История журналистики Русского зарубежья ХХ века. Конец 1910-х - начало 1990-х годов - Владимир Перхин
Шрифт:
Интервал:
Закладка:
В каком именно смысле? Бежать на рю де Гренель и становиться в очередь за советскими паспортами? Не поймите меня превратно. Довольно близко знакомый с тайнами посольства, я знаю, какие цели преследует кампания с паспортами. Мой приятель-эмигрант, капитан Адмиралтейства П.З. Борейша, просил меня похлопотать насчет паспорта. Когда я доложил об этом Якову Панченко, посольскому атташе и секретарю партийной организации, тот спросил:
– Он, что же, этот Борейша, в Союз хочет ехать?
– По-видимому… В Ленинград, это его родной город…
Панченко захохотал:
– А в Якутск не хочет?
Кампания с паспортами – провокационна. Как и вся советская политика в отношении эмиграции. Дело не только в том, что самый факт наличия эмиграции, теперь еще многих тысяч невозвращенцев, колеблет престиж «самого демократического государства в мире». Несравненно важнее то, что, подготовляя политическую и военную агрессию против Запада, большевизм наталкивается на эмиграцию, как на один из опаснейших подводных рифов. Наступать нельзя, не разрушив преграды.

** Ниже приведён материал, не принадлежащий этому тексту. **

(** X19. For every six-digit colour [calculateLuma] returns a number, and
    this number, as computed in binary64, is at least 0 and strictly
    below 1: it is never NaN, and rounding keeps it below 1 even for
    white. *)
Theorem calculateLuma_in_unit_range : forall s,
  well_formed6 s = true ->
  exists luma,
    calculateLuma (Str s) = Normal luma /\
    (0 <=? luma)%float = true /\ (luma <? 1)%float = true.
Proof.
  intros s Hwf. rewrite (calculateLuma_six s Hwf). eexists. split; [reflexivity|].
  destruct (hexToRGB_six s Hwf) as (_ & Hr & Hg & Hb).
  pose proof (all3_spec in_unit_range channels range_table _ _ _
                (in_channels _ Hr) (in_channels _ Hg) (in_channels _ Hb)) as T.
  unfold in_unit_range in T. apply andb_prop in T. exact T.
Qed.

Lemma contrastColor_black_iff (this : picker) (s : string) :
  currentColor this = Str s -> well_formed6 s = true ->
  (contrastColor this = Normal "#000000" <->
   637500 < 1063 * channel s 0 + 3576 * channel s 2 + 361 * channel s 4) /\
  (contrastColor this = Normal "#FFFFFF" <->
   1063 * channel s 0 + 3576 * channel s 2 + 361 * channel s 4 <= 637500).
Proof.
  intros Hc Hwf. rewrite (contrastColor_six this s Hc Hwf).
  destruct Qlt_le_dec as [Hlt | Hle].
  - apply luma_above_half in Hlt. split; split; intros Hx; try reflexivity; try lia.
    discriminate Hx.
  - assert (Hn : ~ 637500 < 1063 * channel s 0 + 3576 * channel s 2 + 361 * channel s 4).
    { intros Hx. apply luma_above_half in Hx. exact (Qle_not_lt _ _ Hle Hx). }
    split; split; intros Hx; try reflexivity; try lia. discriminate Hx.
Qed.
(** * svg2img: the helpers and the svg -> raster pipeline of [svg2img.h]

    A shallow embedding of [include/svg2img.h]:
    - the pure helpers [ToCStr], [GetImageHeader], [GetImageFormat];
    - the C++ facade [raster::SvgToImage] and [raster::aux::ExecCb];
    - the JavaScript body of [raster::aux::SvgToImage] (the closure with
      [failed], [svgToDataUri], [drawSvg], [setCanvasSize], [processBlob],
      [loadImage]) as state-passing code over a world that holds the wasm
      heap, the continuation registered with the browser and a log of the
      observable actions. *)

From stdpp Require Import gmap.
From Stdlib Require Import NArith List String Ascii Strings.Byte Bool Lia.
From Stdlib Require Import Floats.SpecFloat.
Import ListNotations.

Local Open Scope string_scope.
Local Open Scope N_scope.

(* ====================================================================== *)
(** * Constants *)
(* ====================================================================== *)

(** [enum class Error : int]. *)
Module Error.
Inductive t : Set :=
| None
| NoInputData
| UriEncodingFailed
| ImgLoadingFailed
| CanvasDrawingFailed
| BlobExportFailed.

(** The enumerator values, which are also the numbers of the JS table
    [RasterError]. *)
Definition code (e : t) : N :=
  match e with
  | None => 0
  | NoInputData => 1
  | UriEncodingFailed => 2
  | ImgLoadingFailed => 3
  | CanvasDrawingFailed => 4
  | BlobExportFailed => 5
  end.
Definition value_split (value : value) : M (list string) :=
  match value with
  | Str s => mret (split LF s)
  | Undefined =>
      throw (TypeError "Cannot read properties of undefined (reading 'split')")
  | Null =>
      throw (TypeError "Cannot read properties of null (reading 'split')")
  | Boolean _ | Num _ => throw (TypeError "value.split is not a function")
  end.

(** The height of a row whose value is the string [value] (lines 64 to 66). *)
Definition lineCount (value : string) : Z := Z.of_nat (length (split LF value)).
Definition rh (value : string) : Z :=
  Z.max rowHeight (cellPad * 2 + lineCount value * 14).

Definition no_options : text_options :=
  {| align := None; lineGap := None; width := None |}.

(** The body of [rows.forEach] (lines 63 to 93); [y] is the captured cursor,
    handed back updated. *)
Definition row_body (y : number) (row : string * value) : M number :=
  let '(label, value) := row in
  valueLines ← value_split value;
  let lineCount := Z.of_nat (length valueLines) in
  let rh := Z.max rowHeight (cellPad * 2 + lineCount * 14) in
  y ← (if gt (add y (of_Z rh)) (of_Z 750)
       then emit AddPage;; mret (of_Z 72)
       else mret y);
  emit (Rect (of_Z colLeft) y (of_Z col1Width) (of_Z rh));; emit Stroke;;
  emit (Rect (of_Z (colLeft + col1Width)) y (of_Z col2Width) (of_Z rh));;
  emit Stroke;;
  emit (Font "Helvetica");; emit (FontSize (of_Z 10));;
  emit (Text (Str label)
          (Some (of_Z (colLeft + cellPad), add y (of_Z cellPad)))
          {| align := None; lineGap := Some (of_Z 2);
             width := Some (of_Z (col1Width - cellPad * 2)) |});;
  emit (Font "Helvetica");; emit (FontSize (of_Z 10));;
  emit (Text value
          (Some (of_Z (colLeft + col1Width + cellPad), add y (of_Z cellPad)))
          {| align := None; lineGap := Some (of_Z 2);
             width := Some (of_Z (col2Width - cellPad * 2)) |});;
  mret (add y (of_Z rh)).
(** * ChartDB client: canvas synchronisation engine and legacy migration

    A shallow embedding of the canvas component (view projection, edge
    reconciliation, change reconciliation, persistence scheduling) and of the
    IndexedDB-to-API migration routine, followed by the properties that the
    design document states about them. *)

From Stdlib Require Import ZArith Ascii String Sorted.
From stdpp Require Import gmap strings list fin_maps pretty.

Local Open Scope string_scope.
Local Open Scope list_scope.

(* ===================================================================== *)
(** * Part I: the embedding *)
(* ===================================================================== *)

(** ** JavaScript values used by the canvas *)

(** A JS [number] as the canvas uses it: a coordinate or size, or [NaN]
    (the handlers test [isNaN] explicitly). [Num z] is the double whose
    value is the integer [z]; fractions and infinities are not represented.
    The sums and differences below are the code's wherever the operands and
    the result lie within 2^53 of zero, where doubles are exact on integers;
    a property that states a computed coordinate assumes as much. *)
Inductive number :=
| Num (z : Z)
| NaN.

#[global] Instance number_eq_dec : EqDecision number.
Proof. solve_decision. Defined.

Definition isNaN (n : number) : bool :=
  match n with NaN => true | Num _ => false end.

(** Truthiness of a number: [0] and [NaN] are falsy. *)
Definition num_truthy (n : number) : bool :=
  match n with Num z => negb (Z.eqb z 0) | NaN => false end.

Definition num_add (a b : number) : number :=
  match a, b with Num x, Num y => Num (x + y) | _, _ => NaN end.

Definition num_sub (a b : number) : number :=
  match a, b with Num x, Num y => Num (x - y) | _, _ => NaN end.

(** Truthiness of a string ([''] is falsy) and of optional values. *)
Definition str_truthy (s : string) : bool :=
  match s with EmptyString => false | String _ _ => true end.

Definition opt_truthy {A} (f : A -> bool) (o : option A) : bool :=
  match o with Some a => f a | None => false end.

(** [o ?? d] *)
Definition nullish {A} (o : option A) (d : A) : A := default d o.

(** [s.split(c)] for a one-character separator, and [arr.pop()]. *)
Fixpoint js_split (c : ascii) (s : string) : list string :=
  match s with
  | EmptyString => [EmptyString]
  | String a s' =>
      if Ascii.eqb a c then EmptyString :: js_split c s'
      else match js_split c s' with
           | h :: t => String a h :: t
           | [] => [String a EmptyString]
           end
  end.

Definition js_pop (l : list string) : option string := last l.

(** ** Domain model *)

Record DataType := { dt_id : string; dt_name : string }.

Record DBField := { f_id : string; f_type : DataType }.

Record DBTable := {
  t_id : string;
  t_schema : option string;
  t_x : number;
  t_y : number;
  t_width : option number;
  t_fields : list DBField;
  t_isView : bool;
  t_parentAreaId : option string
}.

Record Area := {
  a_id : string;
  a_x : number;
  a_y : number;
  a_width : number;
  a_height : number
}.

Record Note := {
  nt_id : string;
  nt_x : number;
  nt_y : number;
  nt_width : number;
  nt_height : number;
  nt_content : string
}.

Inductive Cardinality := One | Many.

Record DBRelationship := {
  r_id : string;
  r_sourceTableId : string;
  r_sourceFieldId : string;
  r_targetTableId : string;
  r_targetFieldId : string;
  r_sourceCardinality : Cardinality;
  r_targetCardinality : Cardinality
}.

Record DBDependency := {
  d_id : string;
  d_tableId : string;
  d_dependentTableId : string
}.

#[global] Instance DataType_eq_dec : EqDecision DataType.
Proof. solve_decision. Defined.
#[global] Instance DBField_eq_dec : EqDecision DBField.
Proof. solve_decision. Defined.
#[global] Instance DBTable_eq_dec : EqDecision DBTable.
Proof. solve_decision. Defined.
#[global] Instance Area_eq_dec : EqDecision Area.
Proof. solve_decision. Defined.
#[global] Instance Note_eq_dec : EqDecision Note.
Proof. solve_decision. Defined.
#[global] Instance Cardinality_eq_dec : EqDecision Cardinality.
Proof. solve_decision. Defined.
#[global] Instance DBRelationship_eq_dec : EqDecision DBRelationship.
Proof. solve_decision. Defined.
#[global] Instance DBDependency_eq_dec : EqDecision DBDependency.
Proof. solve_decision. Defined.

Record Position := { px : number; py : number }.

(** The argument [{ id, schema }] handed to the filter predicate. *)
Record TableRef := { tr_id : string; tr_schema : option string }.

(** ** Visual nodes *)

Inductive NodeKind :=
| KTable | KArea | KNote | KTempCursor | KCreateRelationship.

#[global] Instance NodeKind_eq_dec : EqDecision NodeKind.
Proof. solve_decision. Defined.

Record Measured := { m_width : option number; m_height : option number }.

Record TableNodeData := {
  td_table : DBTable;
  td_isOverlapping : bool;
  td_isRelationshipCreatingTarget : option bool;
  td_highlightOverlappingTables : option bool;
  td_hasHighlightedCustomType : option bool
}.

Inductive NodeData :=
| DTable (d : TableNodeData)
| DArea (a : Area)
| DNote (n : Note)
| DEmpty.

Record Node := {
  n_id : string;
  n_type : NodeKind;
  n_position : Position;
  n_data : NodeData;
  n_width : option number;
  n_height : option number;
  n_zIndex : option Z;
  n_hidden : option bool;
  n_selected : option bool;
  n_measured : option Measured
}.

(** The overlap graph held by the canvas context. *)
Record Graph := {
  graph : gmap string (list string);
  lastUpdated : number
}.

(** ** Imported collaborators

    The canvas imports these from modules outside the files at hand; they are
    the interface the component is written against. *)
Class Collaborators := {
  DiagramFilter : Type;
  DatabaseType : Type;
  (** [filterTable({ table, filter, options: { defaultSchema } })] *)
  filterTable : TableRef -> option DiagramFilter -> option string -> bool;
  (** [defaultSchemas[databaseType]] *)
  defaultSchemas : DatabaseType -> option string;
  (** [areFieldTypesCompatible(sourceType, targetType, databaseType)] *)
  areFieldTypesCompatible : DataType -> DataType -> DatabaseType -> bool;
  MIN_TABLE_SIZE : number;
  (** [calcTableHeight(table)] of the canvas utilities *)
  calcTableHeight : DBTable -> number;
  (** [screenToFlowPosition({ x, y })] of the view layer *)
  screenToFlowPosition : Position -> Position;
  (** [findOverlappingTables({ tables })] and
      [findTableOverlapping({ node }, { nodes }, graph)] of the canvas
      utilities *)
  findOverlappingTables : list DBTable -> Graph;
  findTableOverlapping : Node -> list Node -> Graph -> Graph;
  (** handle-id prefixes exported by the node components *)
  TOP_SOURCE_HANDLE_ID_PREFIX : string;
  BOTTOM_SOURCE_HANDLE_ID_PREFIX : string;
  TARGET_DEP_PREFIX : string;
  LEFT_HANDLE_ID_PREFIX : string;
  TARGET_ID_PREFIX : string
}.

(** Truthiness of an optional boolean property. *)
Definition flag (o : option bool) : bool := nullish o false.

(** *** View projection *)

Record TableNodeOptions `{Collaborators} := {
  o_filter : option DiagramFilter;
  o_databaseType : DatabaseType;
  o_filterLoading : bool;
  o_showDBViews : option bool;
  o_forceShow : option bool;
  o_isRelationshipCreatingTarget : bool
}.

Definition tableToTableNode `{Collaborators}
    (table : DBTable) (o : TableNodeOptions) : Node :=
  let position := {| px := t_x table; py := t_y table |} in
  let hidden :=
    if flag (o_forceShow o) then false
    else
      negb (filterTable {| tr_id := t_id table; tr_schema := t_schema table |}
                        (o_filter o)
                        (defaultSchemas (o_databaseType o)))
      || o_filterLoading o
      || (negb (flag (o_showDBViews o)) && t_isView table) in
  {| n_id := t_id table;
     n_type := KTable;
     n_position := position;
     n_data := DTable {| td_table := table;
                         td_isOverlapping := false;
                         td_isRelationshipCreatingTarget :=
                           Some (o_isRelationshipCreatingTarget o);
                         td_highlightOverlappingTables := None;
                         td_hasHighlightedCustomType := None |};
     n_width := Some (nullish (t_width table) MIN_TABLE_SIZE);
     n_height := None;
     n_zIndex := None;
     n_hidden := Some hidden;
     n_selected := None;
     n_measured := None |}.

В чем опасность эмиграции для большевизма? В понимании. Иностранцам труднее понимать кремлевские маневры, нежели эмиграции. Надо, значит, так запутать эмиграцию, чтобы она ничего не понимала. Напустить туману, чтобы не видела. Вот и пущены в дело «советские патриоты», «патриаршие приходы» и т. д. На военный манер эмиграцию охватывают клещами, глубокими рейдами и – главное – вбивают в нее клинья.

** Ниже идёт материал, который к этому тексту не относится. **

(** * The real-time room relay of [Game/server/index.ts]

    A shallow embedding of the WebSocket relay: the room registry, seat
    assignment, the roster broadcaster, the coalescing scheduler for
    [zones] updates, the heartbeat sweep and the room reaper.

    Conventions of the model.
    - A [WebSocket] object is identified by a number; its fields
      ([readyState], [bufferedAmount], [isAlive]) and the closure variable
      [me] of its connection handler live in the [sockets] store.
    - JavaScript strings are modelled by [string]; [toUpperCase] and [trim]
      are modelled on ASCII (no character outside ASCII upper-cases to one
      of the letters of "A", "B" or "AUTO").
    - The fields of a [join] envelope are taken after the coercion to a
      string the handler applies to them (a falsy field gives the empty
      string).
    - [ws.send], [ws.ping] and [ws.terminate] are recorded as [Action]s,
      in the order the handler performs them.
    - [randomBytes] and [Math.random] are inputs of the handler that draws
      from them.
    - The pending [setTimeout] callbacks of the scheduler are kept in
      [timers], oldest first; the heartbeat and reaper intervals are the
      events [EHeartbeat] and [EReap].
    - A [Player] object is shared by [me] and by the room that seats it;
      its only mutation, [me.alive = true], writes the value the field
      already has, so the two are kept as equal values.
    - A frame that [JSON.parse] turns into [null] is outside the model. *)

#[local] Set Warnings "-warn-library-file-stdlib-vector,-clear-no-such-hyp".

From Stdlib Require Import ZArith String Ascii.
From Stdlib.Strings Require Import Byte.
From Stdlib Require Vector.
From stdpp Require Import base option list gmap sets strings.

Local Open Scope string_scope.
Local Open Scope list_scope.

(** ** JavaScript strings *)

Module Js.

Definition upperChar (c : ascii) : ascii :=
  let n := nat_of_ascii c in
  if ((97 <=? n) && (n <=? 122))%nat then ascii_of_nat (n - 32) else c.

(** [String.prototype.toUpperCase] *)
Fixpoint toUpperCase (s : string) : string :=
  match s with
  | EmptyString => EmptyString
  | String c s' => String (upperChar c) (toUpperCase s')
  end.

(** white space and line terminators: TAB, LF, VT, FF, CR, SP *)
Definition isSpace (c : ascii) : bool :=
  let n := nat_of_ascii c in
  ((n =? 32) || ((9 <=? n) && (n <=? 13)))%nat.

Fixpoint trimStart (s : string) : string :=
  match s with
  | EmptyString => EmptyString
  | String c s' => if isSpace c then trimStart s' else s
  end.

Fixpoint trimEnd (s : string) : string :=
  match s with
  | EmptyString => EmptyString
  | String c s' =>
      match trimEnd s' with
      | EmptyString => if isSpace c then EmptyString else String c EmptyString
      | t => String c t
      end
  end.

(** [String.prototype.trim] *)
Definition trim (s : string) : string := trimEnd (trimStart s).

(** [s.slice(0, n)] *)
Definition slice0 (n : nat) (s : string) : string := substring 0 n s.

(** [a || b] on strings: the empty string is falsy *)
Definition orElse (a b : string) : string :=
  match a with EmptyString => b | _ => a end.

Definition hexDigit (n : N) : ascii :=
  nth (N.to_nat n) (list_ascii_of_string "0123456789abcdef") "0"%char.

Definition hexByte (b : byte) : string :=
  let n := Byte.to_N b in
  String (hexDigit (n / 16)) (String (hexDigit (n mod 16)) EmptyString).

(** [Buffer.prototype.toString("hex")] *)
Fixpoint toHex (l : list byte) : string :=
  match l with
  | [] => EmptyString
  | b :: l' => String.append (hexByte b) (toHex l')
  end.

Fixpoint allChars (P : ascii → bool) (s : string) : bool :=
  match s with
  | EmptyString => true
  | String c s' => P c && allChars P s'
  end.

Definition isLowerHex (c : ascii) : bool :=
  let n := nat_of_ascii c in
  (((48 <=? n) && (n <=? 57)) || ((97 <=? n) && (n <=? 102)))%nat.

End Js.

(** ** [Map<string, V>]: an association list in insertion order *)

Section JsMap.
Context {V : Type}.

Когда я говорю, что эмигранту надо стать советчиком, то это значит – разрывать путы, как разрывают их, тайно или явно, советские люди. Войти в ночь – видеть нутро вещей. Не отбрасывать «поколения, выросшие в атмосфере тюрьмы» в чертополох, лопухи, но проявить к ним понимание и терпение, – величайшее терпение, если требуется. Наконец, войти в ночь, чтобы не ослепляться тьмою, а верить в утреннюю звезду.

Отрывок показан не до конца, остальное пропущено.